● What needs to be done: Of all the lines in the entries below, give again exactly those starting at the line containing "(control_at s ((s.(current_slot)" and ending at the line containing "s.(current_slot) = 0", both ends included, and no others.
::: Material for this exercise
(* ===== verification/ThreadSteps.v ===== *)
(** The runs of the thread layer: every operation of [Thread], and anything the
    rest of the kernel does, as a step; the states the steps reach, and what
    holds of them and of the runs between them. *)
From stdpp Require Import strings.
From S2P Require Import Prelude PhysicalMemory Heap Thread ThreadRun.

Open Scope Z_scope.

Module ThreadSteps.
Import Heap(HeapPlatform, PlatformLaws, translation, Mapped, NotMapped, TranslateFails,
  PAGING_PAGE_SIZE, PAGING_WRITE, page_aligned, frame_allocate, frame_release, paging_map,
  paging_unmap, paging_translate, paging_is_active, cpu_interrupts_enabled, platform_ok,
  owned, law_allocate, law_release, law_map, law_unmap).
Import Thread ThreadRun.

Section steps.
Context {M : Type} `{ThreadLaws M}.

(** * Steps *)

(** What can happen to a scheduler and its machine: its operations, called as
    threads and the interrupt dispatcher call them, and anything the rest of
    the kernel does.  [b] marks the calls that are to hand the processor over. *)
Inductive step (s : scheduler) (m : M) : bool -> scheduler -> M -> Prop :=
| st_start st s' m' : thread_start s m = (st, s', m') -> step s m false s' m'
| st_create e c d st id s' m' : s.(next_identifier) < UINT64_MAX ->
    thread_create e c d s m = (st, id, s', m') -> step s m false s' m'
| st_yield s' m' : on_stack s m -> thread_yield s m = Returns (s', m') ->
    step s m s.(state).(active) s' m'
| st_interrupt s' m' : on_stack s m -> thread_on_interrupt_return s m = Returns (s', m') ->
    step s m (s.(reschedule_pending) && s.(state).(active)) s' m'
| st_exit s' m' : thread_exit s m = Returns (s', m') -> step s m true s' m'
| st_quantum s' m' : quantum_expired s m = Returns (s', m') -> step s m false s' m'
| st_enable st s' m' : thread_enable_preemption s m = (st, s', m') -> step s m false s' m'
| st_disable st s' m' : thread_disable_preemption s m = (st, s', m') -> step s m false s' m'
| st_stop st s' m' : (forall m1 : M, (heap_free s.(table) m1).1 = true) ->
    thread_stop s m = (st, s', m') -> step s m false s' m'
| st_kernel m' : keeps m m' -> step s m false s m'.

(** Every step either leaves the threads and the running slot as they are,
    fills a slot, or hands the processor over. *)
Inductive effect (s : scheduler) (m : M) : bool -> scheduler -> M -> Prop :=
| ef_same s' m' : table_ok s' -> s'.(threads) = s.(threads) -> s'.(suspended) = s.(suspended) ->
    keeps m m' -> effect s m false s' m'
| ef_idle m' : (forall k, 0 <= k < THREAD_MAX -> ~ in_state s k THREAD_STATE_READY) ->
    forall b s', table_ok s' -> s'.(threads) = s.(threads) -> s'.(suspended) = s.(suspended) ->
    keeps m m' -> effect s m b s' m'
| ef_create s' m' k e c : s.(next_identifier) < UINT64_MAX -> created s s' k e c -> stacks_ok (used_slot s') m' -> effect s m false s' m'
| ef_hand s' m' d x point : 1 <= d < THREAD_MAX ->
    (forall e, 1 <= e < d ->
       ~ in_state s ((s.(current_slot) + e) mod THREAD_MAX) THREAD_STATE_READY) ->
    handed s s' ((s.(current_slot) + d) mod THREAD_MAX) x (outgoing_stack_pointer m) point ->
    (x = THREAD_STATE_READY /\ point = InSwitch (cpu_interrupts_enabled m) \/
     x = THREAD_STATE_EXITED /\ point = InExit /\ 1 <= s.(current_slot)) ->
    keeps m m' ->
    (x = THREAD_STATE_READY -> on_stack s m) ->
    saved point (cpu_interrupt_disable m) m' ->
    resumed (thread_at s ((s.(current_slot) + d) mod THREAD_MAX)).(stack_pointer)
      (control_at s ((s.(current_slot) + d) mod THREAD_MAX)) m' ->
    effect s m true s' m'
| ef_stop s' m' : s'.(state).(active) = false -> stacks_ok (fun _ => false) m' ->
    s.(current_slot) = 0 -> (forall k, 0 <= k < THREAD_MAX -> ~ in_state s k THREAD_STATE_READY) ->
    effect s m false s' m'.

Lemma switched_effect s m s' m' :
  table_ok s -> on_stack s m -> switched s m s' m' -> effect s m true s' m'.
Proof.
  intros Ht Hs [m1 Hno Hq _|s1 m1 d Hd Hlow Hh Hk Hsv Hrs].
  - by apply ef_idle; try done; apply quiet_keeps.
  - eapply ef_hand; try done. by left.
Qed.
(** A framebuffer is adopted only if every pixel is safe to store.
    For any description the loader can give, framebuffer_initialize that
    succeeds leaves a picture whose rows do not overlap, whose every pixel lies
    inside the declared span, and whose span lies inside a framebuffer window of
    the address space; every refusal leaves the state as it was. *)
Theorem framebuffer_initialize_sound fb paging_is_active windows s :
  is_u64 fb.(fb_address) -> is_u64 fb.(fb_size) ->
  is_u32 fb.(fb_width) -> is_u32 fb.(fb_height) -> is_u32 fb.(fb_pitch) ->
  (forall w, framebuffer_window windows = Some w -> 0 <= w.(physical_base) /\ 0 <= w.(length) /\
     w.(physical_base) + w.(length) <= UINT64_MAX) ->
  let '(st, s') := framebuffer_initialize (Some fb) paging_is_active windows s in
  (st <> FRAMEBUFFER_STATUS_OK -> s' = s) /\
  (st = FRAMEBUFFER_STATUS_OK -> geometry s' /\
     exists w, framebuffer_window windows = Some w /\ w.(kind) = PAGING_DEVICE_WINDOW_FRAMEBUFFER /\
     forall x y, on_picture s' x y ->
       w.(physical_base) <= pixel_at x y s' /\ pixel_at x y s' + 4 <= w.(physical_base) + w.(length)).
Proof.
  intros Ha Hs Hw Hh Hp Hwin. unfold framebuffer_initialize. repeat (split_if; [done|]).
  destruct (framebuffer_window windows) as [w|] eqn:Ew; [|done].
  destruct (Hwin w eq_refl) as (Hb & Hl & Hmax).
  split_if; [done|]. split_if; [done|]. split; [done|]. intros _.
  repeat match goal with H : (_ || _) = false |- _ => apply orb_false_iff in H as [? H] end. bool_hyps.
  unfold is_u64, is_u32, UINT64_MAX, UINT32_MAX in *.
  rewrite ?Z.gtb_ltb, ?Z.ltb_ge, ?Z.eqb_neq in *.
  assert (0 <= fb_pitch fb * fb_height fb < 18446744073709551616) as Hm by nia.
  assert (u64 (fb_width fb * FRAMEBUFFER_BYTES_PER_PIXEL) = 4 * fb_width fb) as E1.
  { rewrite u64_small; unfold FRAMEBUFFER_BYTES_PER_PIXEL, BOOT_FRAMEBUFFER_BYTES_PER_PIXEL;
      [lia|unfold is_u64, UINT64_MAX; lia]. }
  assert (u64 (fb_pitch fb * fb_height fb) = fb_pitch fb * fb_height fb) as E2.
  { apply u64_small. unfold is_u64, UINT64_MAX. lia. }
  assert (u64 (fb_address fb + fb_size fb) = fb_address fb + fb_size fb) as E3.
  { apply u64_small. unfold is_u64, UINT64_MAX. lia. }
  assert (u64 (physical_base w + length w) = physical_base w + length w) as E4.
  { apply u64_small. unfold is_u64, UINT64_MAX. lia. }
  rewrite E1, E2, E3, E4 in *. set (s' := MkState _ _ _ _ _ _ _ _ _).
  assert (geometry s') as Hg.
  { split; unfold is_u32, UINT32_MAX, UINT64_MAX; cbn; try done; lia. }
  split; [done|]. exists w. split_and!; [done| |].
  - unfold framebuffer_window in Ew.
    rewrite (for_each_scan (fun i => kind (aget no_window (entries windows) i) =?
      PAGING_DEVICE_WINDOW_FRAMEBUFFER) (aget no_window (entries windows))) in Ew.
    destruct (List.find _ _) as [i|] eqn:Ei; [|done]. injection Ew as <-.
    apply find_seqZ_Some in Ei as (_ & Hi & _). by bool_hyps.
  - intros x y Hon. destruct (spot_in_span s' x y Hg Hon) as [Hlo Hhi].
    rewrite row_at_spot by (done || apply Hon). cbn in Hlo, Hhi. lia.
Qed.
(* ===== verification/Surface.v ===== *)
(** Surfaces: src/src/kernel/surface.c.

    A surface is a picture in ordinary memory with one rectangle of damage: what
    changed since it was last presented to the framebuffer.  Its pixels are
    bytes of [Pixels.mem]; the buffer comes from the kernel heap of [Heap] and
    the framebuffer is that of [Framebuffer]. *)
From Stdlib Require Import Sorted.
From S2P Require Import Prelude PhysicalMemory Heap PageTable Pixels Framebuffer.

Open Scope Z_scope.

Module Surface.
Import Pixels.

Definition SURFACE_BYTES_PER_PIXEL : Z := 4.

Inductive surface_status : Type :=
| SURFACE_STATUS_OK
| SURFACE_STATUS_NULL_ARGUMENT
| SURFACE_STATUS_ALREADY_INITIALIZED
| SURFACE_STATUS_NOT_INITIALIZED
| SURFACE_STATUS_BAD_GEOMETRY
| SURFACE_STATUS_SIZE_OVERFLOW
| SURFACE_STATUS_ALLOCATION_FAILURE
| SURFACE_STATUS_RELEASE_FAILURE
| SURFACE_STATUS_OUT_OF_BOUNDS
| SURFACE_STATUS_RECTANGLE_OVERFLOW
| SURFACE_STATUS_BAD_SOURCE_PITCH
| SURFACE_STATUS_NO_FRAMEBUFFER
| SURFACE_STATUS_FRAMEBUFFER_MISMATCH
| SURFACE_STATUS_PRESENT_FAILURE
| SURFACE_STATUS_VALIDATION_FAILURE.

#[export] Instance surface_status_eq_dec : EqDecision surface_status.
Proof. solve_decision. Defined.
#[local] Existing Instance PageTable.paging_memory_type_eq_dec.
#[local] Existing Instance Heap.heap_status_eq_dec.
Definition with_kstate (k : keyboard) (st : keyboard_state) : keyboard :=
  MkKeyboard st k.(queue) k.(queue_head) k.(queue_tail) k.(expecting_extended).
Definition set_modifiers (st : keyboard_state) (s c : bool) : keyboard_state :=
  MkState st.(active) st.(interrupts) st.(events) st.(dropped) st.(extended) st.(queued) s c.
Definition set_counters (st : keyboard_state) (i e d x : Z) : keyboard_state :=
  MkState st.(active) i e d x st.(queued) st.(shift) st.(caps_lock).

(** * Characters *)

Definition keyboard_character_for (code : Z) (shift_ caps : bool) : Z :=
  let make := Z.land code (u8 (Z.lnot KEYBOARD_RELEASE_BIT)) in
  if make >=? 128 then 0
  else
  let c := if shift_ then aget 0 shifted make else aget 0 unshifted make in
  if caps then
    if (c >=? 97) && (c <=? 122) then c - 97 + 65
    else if (c >=? 65) && (c <=? 90) then c - 65 + 97
    else c
  else c.

(** * The queue *)

Definition enqueue (event : keyboard_event) (k : keyboard) : keyboard :=
  let st := k.(state) in
  let next := Z.land (u64 (k.(queue_tail) + 1)) KEYBOARD_QUEUE_MASK in
  if next =? k.(queue_head) then
    with_kstate k (set_counters st st.(interrupts) st.(events) (u64 (st.(dropped) + 1)) st.(extended))
  else
    MkKeyboard (set_counters st st.(interrupts) (u64 (st.(events) + 1)) st.(dropped) st.(extended))
      (aset k.(queue) k.(queue_tail) event) k.(queue_head) next k.(expecting_extended).

Definition set_expecting (k : keyboard) (b : bool) : keyboard :=
  MkKeyboard k.(state) k.(queue) k.(queue_head) k.(queue_tail) b.

Definition handle_byte (byte : Z) (k : keyboard) : keyboard :=
  let st := k.(state) in
  if byte =? KEYBOARD_EXTENDED_PREFIX then
    with_kstate (set_expecting k true)
      (set_counters st st.(interrupts) st.(events) st.(dropped) (u64 (st.(extended) + 1)))
  else
  let k := set_expecting k false in
  let make := Z.land byte (u8 (Z.lnot KEYBOARD_RELEASE_BIT)) in
  let pressed_ := Z.land byte KEYBOARD_RELEASE_BIT =? 0 in
  let st :=
    if (make =? KEYBOARD_SCANCODE_LEFT_SHIFT) || (make =? KEYBOARD_SCANCODE_RIGHT_SHIFT) then
      set_modifiers st pressed_ st.(caps_lock)
    else if (make =? KEYBOARD_SCANCODE_CAPS_LOCK) && pressed_ then
      set_modifiers st st.(shift) (negb st.(caps_lock))
    else st in
  let k := with_kstate k st in
  enqueue (MkEvent make pressed_ st.(shift)
             (if pressed_ then keyboard_character_for make st.(shift) st.(caps_lock) else 0)) k.

Definition keyboard_is_initialized (k : keyboard) : bool := k.(state).(active).

Definition keyboard_get_state (k : keyboard) : keyboard_state :=
  let st := k.(state) in
  MkState st.(active) st.(interrupts) st.(events) st.(dropped) st.(extended)
    (Z.land (u64 (k.(queue_tail) - k.(queue_head))) KEYBOARD_QUEUE_MASK) st.(shift) st.(caps_lock).

(** * The names of the statuses

    A status is its position in the enumeration; the code is also asked about
    values outside it. *)
Definition all_statuses : list keyboard_status :=
  [KEYBOARD_STATUS_OK; KEYBOARD_STATUS_ALREADY_INITIALIZED; KEYBOARD_STATUS_NOT_INITIALIZED;
   KEYBOARD_STATUS_INTERRUPTS_ENABLED; KEYBOARD_STATUS_NO_IOAPIC;
   KEYBOARD_STATUS_CONTROLLER_TIMEOUT; KEYBOARD_STATUS_CONTROLLER_REFUSED;
   KEYBOARD_STATUS_SELF_TEST_FAILED; KEYBOARD_STATUS_PORT_TEST_FAILED;
   KEYBOARD_STATUS_IOAPIC_FAILURE; KEYBOARD_STATUS_HANDLER_FAILURE; KEYBOARD_STATUS_EMPTY].
Definition status_code (status : keyboard_status) : Z :=
  default 0 (find_index (fun s => bool_decide (s = status)) all_statuses).

Definition messages : list string :=
  ["ok"; "keyboard is already initialized"; "keyboard is not initialized";
   "keyboard bring-up ran with interrupts enabled";
   "keyboard needs the I/O APIC and it is not online";
   "the 8042 controller did not answer within its bound";
   "the 8042 controller refused the request";
   "the 8042 controller failed its own self-test";
   "the 8042 first port failed its test";
   "the keyboard interrupt could not be routed";
   "the keyboard handler could not be installed";
   "no key event is waiting"]%string.
Definition keyboard_status_string (status : Z) : string :=
  if status >=? zlength messages then "unknown keyboard status" else aget ""%string messages status.

Definition refusals_are_named : bool :=
  forallb (fun s => negb (bool_decide (keyboard_status_string (status_code s) = ""%string)))
    all_statuses.

(** * The self-test

    Characters are checked on the tables alone. *)
Definition modifiers_silent : bool :=
  forallb (fun s => forallb (fun c =>
    (keyboard_character_for KEYBOARD_SCANCODE_LEFT_SHIFT s c =? 0) &&
    (keyboard_character_for KEYBOARD_SCANCODE_CAPS_LOCK s c =? 0)) [false; true]) [false; true].

Definition translation_is_right : bool :=
  (keyboard_character_for 0x1E false false =? 97) &&
  (keyboard_character_for 0x1E true false =? 65) &&
  (keyboard_character_for 0x1E false true =? 65) &&
  (keyboard_character_for 0x1E true true =? 97) &&
  (keyboard_character_for 0x02 false true =? 49) &&
  (keyboard_character_for 0x02 true true =? 33) &&
  (keyboard_character_for (u8 (Z.lor 0x1E KEYBOARD_RELEASE_BIT)) false false =? 97) &&
  ((keyboard_character_for 0x39 false false =? 32) &&
   (keyboard_character_for 0x1C false false =? 10) &&
   (keyboard_character_for 0x0E false false =? 8) &&
   (keyboard_character_for 0x0F false false =? 9)) &&
  modifiers_silent &&
  forallb (fun code =>
    let c := keyboard_character_for code false false in
    negb (negb (c =? 0) && ((c <? 32) || (c >? 126)) &&
          negb (c =? 10) && negb (c =? 9) && negb (c =? 8))) (seqZ 0 128) &&
  forallb (fun index =>
    Bool.eqb (aget 0 unshifted index =? 0) (aget 0 shifted index =? 0)) (seqZ 0 128).

Section controller.
Context {M : Type} `{Controller M}.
::::::
● Task solution:
      (control_at s ((s.(current_slot) + d) mod THREAD_MAX)) m' ->
    effect s m true s' m'
| ef_stop s' m' : s'.(state).(active) = false -> stacks_ok (fun _ => false) m' ->
    s.(current_slot) = 0 -> (forall k, 0 <= k < THREAD_MAX -> ~ in_state s k THREAD_STATE_READY) ->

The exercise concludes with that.